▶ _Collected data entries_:
Lemma digit_char c : is_digit c = true →
  In c ten_digits.
Proof.
  intros Hc. assert (forallb (λ c, implb (is_digit c) (existsb (Ascii.eqb c)
    ten_digits))
    (map ascii_of_nat (seq 0 256)) = true) as Hall by by vm_compute.
  rewrite forallb_forall in Hall. specialize (Hall c). rewrite Hc in Hall. cbn [implb] in Hall.
  rewrite existsb_exists in Hall. destruct Hall as (d & Hd & ->%Ascii.eqb_eq); [|done].
  rewrite <- (ascii_nat_embedding c). apply in_map, in_seq.
  pose proof (nat_ascii_bounded c). lia.
Qed.

Lemma digit_strings_complete n s :
  str_all is_digit s = true → (String.length s ≤ n)%nat → In s (digit_strings n).
Proof.
  revert s. induction n as [|n IH]; intros [|c s]; cbn [digit_strings str_all String.length]; try (by left); [lia|].
  intros [Hc Hs]%andb_true_iff Hl. right. apply in_flat_map. exists s. split; [apply IH; auto with lia|].
  by apply (in_map (λ c, String c s)), digit_char.
Qed.

(** A decimal without leading zero is the formatting of its value, up to four digits. *)
Definition format_checks (d : ascii) (ds : string) : bool :=
  String.eqb (format_int (digits_value 0 (String d ds))) (String d ds)
  && (1 <=? digits_value 0 (String d ds))%Z && (digits_value 0 (String d ds) <=? 9999)%Z.

Lemma format_digits d ds :
  in_range 49 57 d = true → str_all is_digit ds = true → (String.length ds ≤ 3)%nat →
  format_int (digits_value 0 (String d ds)) = String d ds ∧
  (1 ≤ digits_value 0 (String d ds) ≤ 9999)%Z.
Proof.
  intros Hd Hds Hl.
  assert (forallb (λ d, implb (in_range 49 57 d) (forallb (format_checks d) (digit_strings 3)))
    ten_digits = true) as Hall by by vm_compute.
  rewrite forallb_forall in Hall. specialize (Hall d (digit_char _ (lead_is_digit _ Hd))).
  rewrite Hd in Hall. cbn [implb] in Hall. rewrite forallb_forall in Hall.
  specialize (Hall ds (digit_strings_complete 3 ds Hds Hl)). unfold format_checks in Hall.
  apply andb_true_iff in Hall as [[H1%String.eqb_eq H2%Z.leb_le]%andb_true_iff H3%Z.leb_le]. done.
Qed.

Lemma digits_of_value v :
  (1 ≤ v ≤ 9999)%Z → ∃ d ds, format_int v = String d ds ∧ in_range 49 57 d = true ∧
    str_all is_digit ds = true ∧ (String.length ds ≤ 3)%nat ∧ digits_value 0 (String d ds) = v.
Proof.
  intros Hv.
  assert (forallb (λ n, let v := Z.of_nat n in
    match format_int v with
    | String d ds => in_range 49 57 d && str_all is_digit ds && (String.length ds <=? 3)%nat
                     && (digits_value 0 (String d ds) =? v)%Z
    | _ => false
    end) (seq 1 (100 * 100 - 1)) = true) as Hall by by vm_compute.
  rewrite forallb_forall in Hall. specialize (Hall (Z.to_nat v)).
  rewrite in_seq in Hall. cbv zeta in Hall. rewrite Z2Nat.id in Hall by lia.
  specialize (Hall ltac:(lia)). destruct (format_int v) as [|d ds]; [done|].
  exists d, ds. bool_hyps. split_and!; try done. by apply Nat.leb_le.
Qed.

Lemma window_seconds_value u v :
  is_unit u = true → (1 ≤ v ≤ 9999)%Z → window_seconds u v = (v * unit_seconds u)%Z.
Proof.
  intros Hu Hv. unfold is_unit in Hu. unfold window_seconds, unit_seconds.
  assert (Hw : ∀ k, (k = 60 ∨ k = 3600)%Z → wrap64 (v * k) = (v * k)%Z).
  { intros k Hk. apply wrap64_id. unfold int64_min, int64_max. lia. }
  destruct (Ascii.eqb u "s"); [cbv iota; lia|]. destruct (Ascii.eqb u "m"); [by apply Hw; left|].
  destruct (Ascii.eqb u "h"); [by apply Hw; right|done].
Qed.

▶ _Your instructions_: Only the lines from the one holding "end) (seq 1" through the end of the records should appear in the answer, each repeated exactly.

▶ _Reply to the task_:
    end) (seq 1 (100 * 100 - 1)) = true) as Hall by by vm_compute.
  rewrite forallb_forall in Hall. specialize (Hall (Z.to_nat v)).
  rewrite in_seq in Hall. cbv zeta in Hall. rewrite Z2Nat.id in Hall by lia.
  specialize (Hall ltac:(lia)). destruct (format_int v) as [|d ds]; [done|].
  exists d, ds. bool_hyps. split_and!; try done. by apply Nat.leb_le.
Qed.

Lemma window_seconds_value u v :
  is_unit u = true → (1 ≤ v ≤ 9999)%Z → window_seconds u v = (v * unit_seconds u)%Z.
Proof.
  intros Hu Hv. unfold is_unit in Hu. unfold window_seconds, unit_seconds.
  assert (Hw : ∀ k, (k = 60 ∨ k = 3600)%Z → wrap64 (v * k) = (v * k)%Z).
  { intros k Hk. apply wrap64_id. unfold int64_min, int64_max. lia. }
  destruct (Ascii.eqb u "s"); [cbv iota; lia|]. destruct (Ascii.eqb u "m"); [by apply Hw; left|].
  destruct (Ascii.eqb u "h"); [by apply Hw; right|done].
Qed.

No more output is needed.